=== Section Start ===
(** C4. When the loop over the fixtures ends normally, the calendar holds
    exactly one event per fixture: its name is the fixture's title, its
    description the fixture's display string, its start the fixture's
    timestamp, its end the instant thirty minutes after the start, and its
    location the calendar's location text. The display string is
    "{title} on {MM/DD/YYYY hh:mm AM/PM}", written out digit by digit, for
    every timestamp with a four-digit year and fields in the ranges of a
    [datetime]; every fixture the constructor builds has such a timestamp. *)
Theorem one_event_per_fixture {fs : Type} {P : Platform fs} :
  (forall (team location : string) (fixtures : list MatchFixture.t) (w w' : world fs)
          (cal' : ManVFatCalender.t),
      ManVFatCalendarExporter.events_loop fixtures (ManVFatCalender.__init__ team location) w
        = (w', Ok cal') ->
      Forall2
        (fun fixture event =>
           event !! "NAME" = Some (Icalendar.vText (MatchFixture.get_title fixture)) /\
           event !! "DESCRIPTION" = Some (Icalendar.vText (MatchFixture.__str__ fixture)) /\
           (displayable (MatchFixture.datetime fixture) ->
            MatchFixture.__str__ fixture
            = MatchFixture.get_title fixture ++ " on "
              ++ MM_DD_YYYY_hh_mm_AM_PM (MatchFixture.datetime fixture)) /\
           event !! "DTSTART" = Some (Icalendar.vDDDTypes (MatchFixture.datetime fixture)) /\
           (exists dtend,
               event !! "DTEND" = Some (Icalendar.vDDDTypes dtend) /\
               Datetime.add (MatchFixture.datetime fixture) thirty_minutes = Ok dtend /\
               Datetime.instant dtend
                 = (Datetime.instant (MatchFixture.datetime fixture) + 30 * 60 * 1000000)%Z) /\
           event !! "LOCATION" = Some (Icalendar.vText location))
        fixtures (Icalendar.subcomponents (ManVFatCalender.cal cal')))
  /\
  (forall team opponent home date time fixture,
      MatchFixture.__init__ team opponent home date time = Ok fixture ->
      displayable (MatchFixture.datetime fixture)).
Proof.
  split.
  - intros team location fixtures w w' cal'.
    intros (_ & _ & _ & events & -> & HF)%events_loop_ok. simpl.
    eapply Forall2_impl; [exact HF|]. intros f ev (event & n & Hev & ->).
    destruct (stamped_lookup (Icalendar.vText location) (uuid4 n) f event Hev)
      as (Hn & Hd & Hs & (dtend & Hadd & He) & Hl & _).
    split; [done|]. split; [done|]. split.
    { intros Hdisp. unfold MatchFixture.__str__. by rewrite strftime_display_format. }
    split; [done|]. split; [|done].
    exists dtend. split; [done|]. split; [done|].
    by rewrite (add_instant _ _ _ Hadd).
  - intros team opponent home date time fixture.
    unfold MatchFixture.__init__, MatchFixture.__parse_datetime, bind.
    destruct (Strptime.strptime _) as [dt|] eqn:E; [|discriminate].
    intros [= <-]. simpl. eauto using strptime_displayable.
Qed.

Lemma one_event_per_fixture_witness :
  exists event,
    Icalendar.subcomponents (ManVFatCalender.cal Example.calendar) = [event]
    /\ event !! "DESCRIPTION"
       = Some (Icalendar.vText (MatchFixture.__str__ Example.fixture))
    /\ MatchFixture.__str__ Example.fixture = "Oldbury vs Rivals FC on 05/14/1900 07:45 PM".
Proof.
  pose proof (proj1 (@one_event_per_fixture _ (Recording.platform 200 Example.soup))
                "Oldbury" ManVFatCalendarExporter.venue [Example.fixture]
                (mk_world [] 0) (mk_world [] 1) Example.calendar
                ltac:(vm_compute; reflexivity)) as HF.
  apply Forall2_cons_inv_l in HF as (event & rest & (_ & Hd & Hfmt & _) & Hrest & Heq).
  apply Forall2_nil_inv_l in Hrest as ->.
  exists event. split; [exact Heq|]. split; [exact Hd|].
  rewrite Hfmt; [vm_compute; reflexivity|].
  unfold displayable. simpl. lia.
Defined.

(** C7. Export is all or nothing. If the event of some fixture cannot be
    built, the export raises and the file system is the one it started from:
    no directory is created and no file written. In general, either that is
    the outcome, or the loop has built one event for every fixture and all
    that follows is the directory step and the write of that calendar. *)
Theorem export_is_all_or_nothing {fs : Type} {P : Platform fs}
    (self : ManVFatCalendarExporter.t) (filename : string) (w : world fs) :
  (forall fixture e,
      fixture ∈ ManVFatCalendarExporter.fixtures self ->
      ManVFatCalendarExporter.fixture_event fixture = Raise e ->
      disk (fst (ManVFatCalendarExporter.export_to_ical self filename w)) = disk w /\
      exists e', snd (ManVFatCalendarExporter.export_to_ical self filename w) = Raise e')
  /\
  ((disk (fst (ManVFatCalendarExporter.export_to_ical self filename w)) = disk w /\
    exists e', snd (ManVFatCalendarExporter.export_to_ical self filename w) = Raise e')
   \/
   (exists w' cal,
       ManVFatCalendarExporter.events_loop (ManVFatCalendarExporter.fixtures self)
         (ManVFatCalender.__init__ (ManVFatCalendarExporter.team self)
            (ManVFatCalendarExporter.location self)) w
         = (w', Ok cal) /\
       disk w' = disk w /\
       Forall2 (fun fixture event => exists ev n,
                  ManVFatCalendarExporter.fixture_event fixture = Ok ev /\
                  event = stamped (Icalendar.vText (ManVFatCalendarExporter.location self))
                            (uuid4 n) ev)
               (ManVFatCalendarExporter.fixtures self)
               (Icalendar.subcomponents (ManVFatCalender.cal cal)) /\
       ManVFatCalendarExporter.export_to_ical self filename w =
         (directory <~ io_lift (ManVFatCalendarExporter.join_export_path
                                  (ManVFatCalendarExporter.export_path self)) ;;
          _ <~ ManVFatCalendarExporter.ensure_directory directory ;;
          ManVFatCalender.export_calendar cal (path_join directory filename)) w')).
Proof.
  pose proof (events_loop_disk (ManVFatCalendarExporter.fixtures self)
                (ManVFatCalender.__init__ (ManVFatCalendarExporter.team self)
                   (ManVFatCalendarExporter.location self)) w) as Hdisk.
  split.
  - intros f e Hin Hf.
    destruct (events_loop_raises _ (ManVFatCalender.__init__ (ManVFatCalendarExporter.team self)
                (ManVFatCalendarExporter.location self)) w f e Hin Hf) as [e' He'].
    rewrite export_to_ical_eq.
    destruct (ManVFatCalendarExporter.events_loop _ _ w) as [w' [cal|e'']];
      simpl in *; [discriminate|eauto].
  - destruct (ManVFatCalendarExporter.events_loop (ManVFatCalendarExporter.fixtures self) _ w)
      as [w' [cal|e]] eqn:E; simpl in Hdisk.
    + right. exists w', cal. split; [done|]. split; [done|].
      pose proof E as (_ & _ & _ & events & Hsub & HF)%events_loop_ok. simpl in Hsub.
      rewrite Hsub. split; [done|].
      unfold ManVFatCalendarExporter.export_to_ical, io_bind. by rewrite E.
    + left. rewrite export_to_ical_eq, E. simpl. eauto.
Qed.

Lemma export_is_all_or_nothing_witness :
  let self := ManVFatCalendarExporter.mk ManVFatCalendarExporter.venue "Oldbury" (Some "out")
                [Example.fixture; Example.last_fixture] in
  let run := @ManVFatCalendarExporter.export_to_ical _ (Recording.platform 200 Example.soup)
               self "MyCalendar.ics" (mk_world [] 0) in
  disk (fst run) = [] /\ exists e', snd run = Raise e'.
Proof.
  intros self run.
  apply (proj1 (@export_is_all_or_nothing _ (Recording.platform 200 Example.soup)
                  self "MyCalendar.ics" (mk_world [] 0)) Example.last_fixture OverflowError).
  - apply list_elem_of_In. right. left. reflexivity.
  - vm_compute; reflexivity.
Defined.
=== Section End ===
=== Section Start ===
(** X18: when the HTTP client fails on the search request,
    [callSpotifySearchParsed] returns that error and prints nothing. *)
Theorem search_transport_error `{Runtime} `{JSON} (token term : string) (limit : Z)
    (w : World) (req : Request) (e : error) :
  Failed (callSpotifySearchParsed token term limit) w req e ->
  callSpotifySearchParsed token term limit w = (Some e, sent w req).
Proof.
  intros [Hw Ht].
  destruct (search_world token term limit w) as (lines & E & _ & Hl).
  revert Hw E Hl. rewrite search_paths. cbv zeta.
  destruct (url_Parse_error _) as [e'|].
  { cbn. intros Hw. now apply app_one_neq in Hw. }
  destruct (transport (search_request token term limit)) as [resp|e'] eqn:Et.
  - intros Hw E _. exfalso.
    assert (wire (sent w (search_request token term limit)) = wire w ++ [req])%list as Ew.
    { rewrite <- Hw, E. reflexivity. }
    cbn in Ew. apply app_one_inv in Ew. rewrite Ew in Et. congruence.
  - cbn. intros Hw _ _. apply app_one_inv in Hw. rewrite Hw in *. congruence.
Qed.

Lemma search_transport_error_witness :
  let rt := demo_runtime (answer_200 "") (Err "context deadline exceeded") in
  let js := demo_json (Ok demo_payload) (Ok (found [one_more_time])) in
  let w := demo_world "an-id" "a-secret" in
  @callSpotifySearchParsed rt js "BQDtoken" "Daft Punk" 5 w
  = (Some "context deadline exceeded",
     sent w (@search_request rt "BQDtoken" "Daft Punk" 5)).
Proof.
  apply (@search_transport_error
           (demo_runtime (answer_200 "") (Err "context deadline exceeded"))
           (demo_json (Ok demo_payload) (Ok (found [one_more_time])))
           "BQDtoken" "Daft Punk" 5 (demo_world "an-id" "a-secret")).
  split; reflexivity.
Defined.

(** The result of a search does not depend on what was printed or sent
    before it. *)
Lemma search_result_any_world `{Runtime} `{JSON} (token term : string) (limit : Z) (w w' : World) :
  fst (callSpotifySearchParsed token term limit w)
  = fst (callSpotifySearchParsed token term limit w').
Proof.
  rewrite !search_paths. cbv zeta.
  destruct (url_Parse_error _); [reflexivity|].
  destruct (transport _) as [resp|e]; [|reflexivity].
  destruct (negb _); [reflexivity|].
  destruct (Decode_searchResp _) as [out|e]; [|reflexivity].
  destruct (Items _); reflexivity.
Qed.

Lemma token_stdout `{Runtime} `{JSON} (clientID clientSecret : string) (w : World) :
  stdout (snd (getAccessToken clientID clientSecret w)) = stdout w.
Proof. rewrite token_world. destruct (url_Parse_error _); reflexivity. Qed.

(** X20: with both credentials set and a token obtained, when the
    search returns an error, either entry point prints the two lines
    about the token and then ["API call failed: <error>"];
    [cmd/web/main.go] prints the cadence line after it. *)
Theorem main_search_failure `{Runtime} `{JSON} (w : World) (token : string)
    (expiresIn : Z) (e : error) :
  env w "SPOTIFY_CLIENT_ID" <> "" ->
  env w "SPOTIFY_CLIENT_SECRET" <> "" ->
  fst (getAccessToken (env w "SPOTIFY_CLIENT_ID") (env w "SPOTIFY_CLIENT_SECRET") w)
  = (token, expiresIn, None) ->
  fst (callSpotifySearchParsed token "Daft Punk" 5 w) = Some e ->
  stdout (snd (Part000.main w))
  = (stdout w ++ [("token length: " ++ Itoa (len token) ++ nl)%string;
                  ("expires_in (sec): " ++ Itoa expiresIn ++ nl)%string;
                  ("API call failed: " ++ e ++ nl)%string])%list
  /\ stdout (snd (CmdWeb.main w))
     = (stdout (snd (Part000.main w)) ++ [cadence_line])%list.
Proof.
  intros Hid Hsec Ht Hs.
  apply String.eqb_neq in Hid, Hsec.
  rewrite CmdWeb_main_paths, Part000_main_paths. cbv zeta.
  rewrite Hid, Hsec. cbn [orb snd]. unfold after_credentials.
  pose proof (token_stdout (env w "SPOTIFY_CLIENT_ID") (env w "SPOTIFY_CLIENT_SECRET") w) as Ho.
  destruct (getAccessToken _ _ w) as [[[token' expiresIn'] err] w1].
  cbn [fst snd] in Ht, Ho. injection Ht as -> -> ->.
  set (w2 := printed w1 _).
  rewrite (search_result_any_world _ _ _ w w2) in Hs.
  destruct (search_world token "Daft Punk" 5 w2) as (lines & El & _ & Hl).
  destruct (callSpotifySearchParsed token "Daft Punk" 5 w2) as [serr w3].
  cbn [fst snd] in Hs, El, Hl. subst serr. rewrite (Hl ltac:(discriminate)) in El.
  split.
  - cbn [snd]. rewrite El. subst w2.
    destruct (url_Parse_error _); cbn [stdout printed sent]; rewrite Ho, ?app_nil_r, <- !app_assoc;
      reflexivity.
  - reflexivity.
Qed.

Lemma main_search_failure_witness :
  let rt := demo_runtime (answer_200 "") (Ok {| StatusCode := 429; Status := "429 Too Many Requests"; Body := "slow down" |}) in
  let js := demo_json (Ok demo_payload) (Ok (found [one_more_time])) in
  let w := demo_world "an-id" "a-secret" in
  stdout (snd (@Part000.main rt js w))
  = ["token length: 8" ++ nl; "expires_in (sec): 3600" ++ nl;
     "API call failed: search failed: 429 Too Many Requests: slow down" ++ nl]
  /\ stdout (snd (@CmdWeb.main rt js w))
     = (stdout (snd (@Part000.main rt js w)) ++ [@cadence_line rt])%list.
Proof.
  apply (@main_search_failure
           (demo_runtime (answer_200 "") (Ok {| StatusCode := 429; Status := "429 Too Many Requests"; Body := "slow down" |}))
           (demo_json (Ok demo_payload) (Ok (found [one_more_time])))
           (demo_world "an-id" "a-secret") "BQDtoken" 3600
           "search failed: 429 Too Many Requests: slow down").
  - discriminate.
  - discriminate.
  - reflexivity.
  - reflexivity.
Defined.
=== Section End ===
=== Section Start ===
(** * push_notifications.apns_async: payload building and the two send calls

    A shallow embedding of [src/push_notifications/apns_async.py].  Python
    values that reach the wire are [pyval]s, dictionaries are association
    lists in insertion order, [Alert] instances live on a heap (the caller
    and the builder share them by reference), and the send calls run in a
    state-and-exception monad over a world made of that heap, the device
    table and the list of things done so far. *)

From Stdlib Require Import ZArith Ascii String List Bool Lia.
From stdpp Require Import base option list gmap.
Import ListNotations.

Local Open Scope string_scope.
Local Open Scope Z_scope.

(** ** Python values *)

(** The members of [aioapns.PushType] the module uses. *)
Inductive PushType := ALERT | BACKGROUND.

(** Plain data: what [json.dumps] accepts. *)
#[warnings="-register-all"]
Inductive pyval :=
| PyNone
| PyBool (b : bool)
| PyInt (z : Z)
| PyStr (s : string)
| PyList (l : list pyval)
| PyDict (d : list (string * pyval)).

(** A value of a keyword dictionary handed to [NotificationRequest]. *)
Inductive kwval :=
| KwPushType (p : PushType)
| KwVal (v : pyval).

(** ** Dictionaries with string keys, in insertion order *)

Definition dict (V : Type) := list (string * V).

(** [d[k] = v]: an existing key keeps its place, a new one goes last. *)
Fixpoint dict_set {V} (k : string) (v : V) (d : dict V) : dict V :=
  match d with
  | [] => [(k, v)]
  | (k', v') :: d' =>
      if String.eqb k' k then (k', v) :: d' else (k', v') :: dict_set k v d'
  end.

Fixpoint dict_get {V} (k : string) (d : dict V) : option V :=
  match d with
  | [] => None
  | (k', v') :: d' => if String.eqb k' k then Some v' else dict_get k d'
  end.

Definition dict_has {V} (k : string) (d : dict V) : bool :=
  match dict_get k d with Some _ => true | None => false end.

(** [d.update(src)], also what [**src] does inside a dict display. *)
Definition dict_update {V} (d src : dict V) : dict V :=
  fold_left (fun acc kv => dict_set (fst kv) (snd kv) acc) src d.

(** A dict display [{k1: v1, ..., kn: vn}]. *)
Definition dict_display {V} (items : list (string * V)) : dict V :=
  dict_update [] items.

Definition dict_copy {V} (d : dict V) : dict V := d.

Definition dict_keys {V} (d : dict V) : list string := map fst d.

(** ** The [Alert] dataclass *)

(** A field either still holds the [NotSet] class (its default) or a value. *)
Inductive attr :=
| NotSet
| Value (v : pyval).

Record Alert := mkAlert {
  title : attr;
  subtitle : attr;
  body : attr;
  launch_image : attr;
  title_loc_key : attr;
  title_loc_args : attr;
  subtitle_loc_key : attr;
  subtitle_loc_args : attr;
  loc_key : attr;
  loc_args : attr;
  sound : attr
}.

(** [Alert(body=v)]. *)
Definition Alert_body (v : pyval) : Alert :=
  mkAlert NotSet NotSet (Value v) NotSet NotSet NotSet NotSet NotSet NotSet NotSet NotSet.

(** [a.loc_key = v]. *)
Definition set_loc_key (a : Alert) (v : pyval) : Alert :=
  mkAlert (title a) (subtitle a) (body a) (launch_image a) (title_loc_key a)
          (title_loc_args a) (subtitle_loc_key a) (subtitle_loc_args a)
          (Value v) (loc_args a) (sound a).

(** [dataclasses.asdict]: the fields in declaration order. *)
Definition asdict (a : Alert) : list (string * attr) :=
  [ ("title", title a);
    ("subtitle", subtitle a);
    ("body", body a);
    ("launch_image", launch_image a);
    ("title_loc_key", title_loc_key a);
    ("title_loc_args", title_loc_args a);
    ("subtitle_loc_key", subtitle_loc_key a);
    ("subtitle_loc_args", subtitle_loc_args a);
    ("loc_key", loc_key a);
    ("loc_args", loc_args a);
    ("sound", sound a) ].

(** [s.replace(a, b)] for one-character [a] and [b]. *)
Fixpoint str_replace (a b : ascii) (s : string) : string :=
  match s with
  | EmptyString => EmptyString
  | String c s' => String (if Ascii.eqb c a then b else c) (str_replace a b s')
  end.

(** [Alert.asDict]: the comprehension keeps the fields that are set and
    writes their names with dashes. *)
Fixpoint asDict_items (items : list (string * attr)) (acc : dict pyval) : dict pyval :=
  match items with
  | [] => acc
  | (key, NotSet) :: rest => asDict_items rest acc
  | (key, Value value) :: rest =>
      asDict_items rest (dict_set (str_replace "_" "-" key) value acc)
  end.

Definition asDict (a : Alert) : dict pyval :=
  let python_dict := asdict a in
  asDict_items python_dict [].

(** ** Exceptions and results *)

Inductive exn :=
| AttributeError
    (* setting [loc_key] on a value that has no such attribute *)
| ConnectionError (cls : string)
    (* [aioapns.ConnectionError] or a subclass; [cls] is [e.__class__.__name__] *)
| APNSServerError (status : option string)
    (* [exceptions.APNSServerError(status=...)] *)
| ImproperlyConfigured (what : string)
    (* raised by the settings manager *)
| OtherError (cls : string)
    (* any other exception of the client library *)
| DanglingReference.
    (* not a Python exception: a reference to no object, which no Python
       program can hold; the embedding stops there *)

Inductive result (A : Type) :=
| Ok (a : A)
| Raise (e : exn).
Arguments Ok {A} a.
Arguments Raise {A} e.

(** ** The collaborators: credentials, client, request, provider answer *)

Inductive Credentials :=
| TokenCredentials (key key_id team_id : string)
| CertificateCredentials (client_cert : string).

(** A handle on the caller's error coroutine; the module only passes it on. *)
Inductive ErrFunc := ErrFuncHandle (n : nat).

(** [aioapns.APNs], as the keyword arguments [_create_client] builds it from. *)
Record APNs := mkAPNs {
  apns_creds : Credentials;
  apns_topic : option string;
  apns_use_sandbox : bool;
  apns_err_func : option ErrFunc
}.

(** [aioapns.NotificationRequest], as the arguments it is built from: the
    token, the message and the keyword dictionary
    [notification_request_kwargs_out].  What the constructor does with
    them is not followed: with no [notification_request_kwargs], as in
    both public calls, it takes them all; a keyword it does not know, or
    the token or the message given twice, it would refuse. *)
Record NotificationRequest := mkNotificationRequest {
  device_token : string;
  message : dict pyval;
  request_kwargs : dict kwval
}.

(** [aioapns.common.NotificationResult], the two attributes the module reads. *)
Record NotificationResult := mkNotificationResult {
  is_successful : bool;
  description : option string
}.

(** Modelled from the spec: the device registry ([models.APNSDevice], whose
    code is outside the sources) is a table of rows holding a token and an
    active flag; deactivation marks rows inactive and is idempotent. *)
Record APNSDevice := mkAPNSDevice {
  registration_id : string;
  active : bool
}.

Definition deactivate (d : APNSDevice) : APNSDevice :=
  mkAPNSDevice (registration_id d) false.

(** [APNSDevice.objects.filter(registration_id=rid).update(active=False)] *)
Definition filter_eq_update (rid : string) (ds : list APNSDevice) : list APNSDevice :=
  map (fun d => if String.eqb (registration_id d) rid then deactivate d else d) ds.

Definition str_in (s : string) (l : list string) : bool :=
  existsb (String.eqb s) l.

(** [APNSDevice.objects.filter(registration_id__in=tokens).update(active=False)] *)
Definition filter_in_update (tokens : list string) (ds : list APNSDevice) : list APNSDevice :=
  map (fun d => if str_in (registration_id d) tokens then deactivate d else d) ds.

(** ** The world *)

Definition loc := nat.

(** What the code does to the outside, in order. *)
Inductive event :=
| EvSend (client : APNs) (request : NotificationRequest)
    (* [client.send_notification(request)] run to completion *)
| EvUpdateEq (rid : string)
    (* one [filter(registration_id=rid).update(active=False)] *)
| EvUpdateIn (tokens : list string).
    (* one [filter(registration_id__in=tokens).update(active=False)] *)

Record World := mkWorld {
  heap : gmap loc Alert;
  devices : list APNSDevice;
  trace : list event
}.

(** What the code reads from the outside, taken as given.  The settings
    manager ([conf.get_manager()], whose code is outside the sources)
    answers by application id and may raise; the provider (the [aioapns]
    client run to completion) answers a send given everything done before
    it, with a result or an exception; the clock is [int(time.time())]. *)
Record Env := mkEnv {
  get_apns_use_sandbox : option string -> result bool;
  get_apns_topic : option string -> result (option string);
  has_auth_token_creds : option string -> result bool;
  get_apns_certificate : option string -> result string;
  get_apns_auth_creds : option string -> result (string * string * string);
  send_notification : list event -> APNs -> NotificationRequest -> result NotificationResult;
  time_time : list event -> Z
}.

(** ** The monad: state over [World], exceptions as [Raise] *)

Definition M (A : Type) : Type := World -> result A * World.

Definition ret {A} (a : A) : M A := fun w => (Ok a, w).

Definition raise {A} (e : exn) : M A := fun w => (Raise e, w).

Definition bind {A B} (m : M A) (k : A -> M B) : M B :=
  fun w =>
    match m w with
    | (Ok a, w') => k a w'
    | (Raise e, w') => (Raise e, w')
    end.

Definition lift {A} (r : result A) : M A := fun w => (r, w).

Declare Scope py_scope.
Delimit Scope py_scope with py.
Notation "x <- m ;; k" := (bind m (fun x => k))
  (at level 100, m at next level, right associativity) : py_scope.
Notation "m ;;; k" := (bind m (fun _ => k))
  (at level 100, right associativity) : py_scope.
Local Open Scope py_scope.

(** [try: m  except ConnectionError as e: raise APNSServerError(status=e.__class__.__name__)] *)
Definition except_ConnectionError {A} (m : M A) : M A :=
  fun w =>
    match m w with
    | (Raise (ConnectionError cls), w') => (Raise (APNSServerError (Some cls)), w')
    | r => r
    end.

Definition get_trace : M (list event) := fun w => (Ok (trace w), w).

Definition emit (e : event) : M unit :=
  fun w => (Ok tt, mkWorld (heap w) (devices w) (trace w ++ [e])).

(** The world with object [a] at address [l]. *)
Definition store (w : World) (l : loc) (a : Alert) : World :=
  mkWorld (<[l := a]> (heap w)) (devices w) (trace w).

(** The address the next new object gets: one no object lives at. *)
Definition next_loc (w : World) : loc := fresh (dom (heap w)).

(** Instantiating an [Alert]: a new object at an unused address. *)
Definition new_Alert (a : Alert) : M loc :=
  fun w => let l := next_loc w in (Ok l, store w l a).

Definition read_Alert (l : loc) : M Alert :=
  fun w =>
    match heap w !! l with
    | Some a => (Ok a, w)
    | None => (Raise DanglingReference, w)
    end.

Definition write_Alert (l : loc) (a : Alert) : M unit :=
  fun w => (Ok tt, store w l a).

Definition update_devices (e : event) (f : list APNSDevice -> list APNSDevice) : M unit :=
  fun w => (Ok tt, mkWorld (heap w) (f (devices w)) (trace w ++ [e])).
=== Section End ===
• **What to do**: In the listing above, find the line with "before it. *)" and the line with "[cmd/web/main.go] prints the", then print exactly those lines and every line between them.

• **Output of the task**:
    before it. *)
Lemma search_result_any_world `{Runtime} `{JSON} (token term : string) (limit : Z) (w w' : World) :
  fst (callSpotifySearchParsed token term limit w)
  = fst (callSpotifySearchParsed token term limit w').
Proof.
  rewrite !search_paths. cbv zeta.
  destruct (url_Parse_error _); [reflexivity|].
  destruct (transport _) as [resp|e]; [|reflexivity].
  destruct (negb _); [reflexivity|].
  destruct (Decode_searchResp _) as [out|e]; [|reflexivity].
  destruct (Items _); reflexivity.
Qed.

Lemma token_stdout `{Runtime} `{JSON} (clientID clientSecret : string) (w : World) :
  stdout (snd (getAccessToken clientID clientSecret w)) = stdout w.
Proof. rewrite token_world. destruct (url_Parse_error _); reflexivity. Qed.

(** X20: with both credentials set and a token obtained, when the
    search returns an error, either entry point prints the two lines
    about the token and then ["API call failed: <error>"];
    [cmd/web/main.go] prints the cadence line after it. *)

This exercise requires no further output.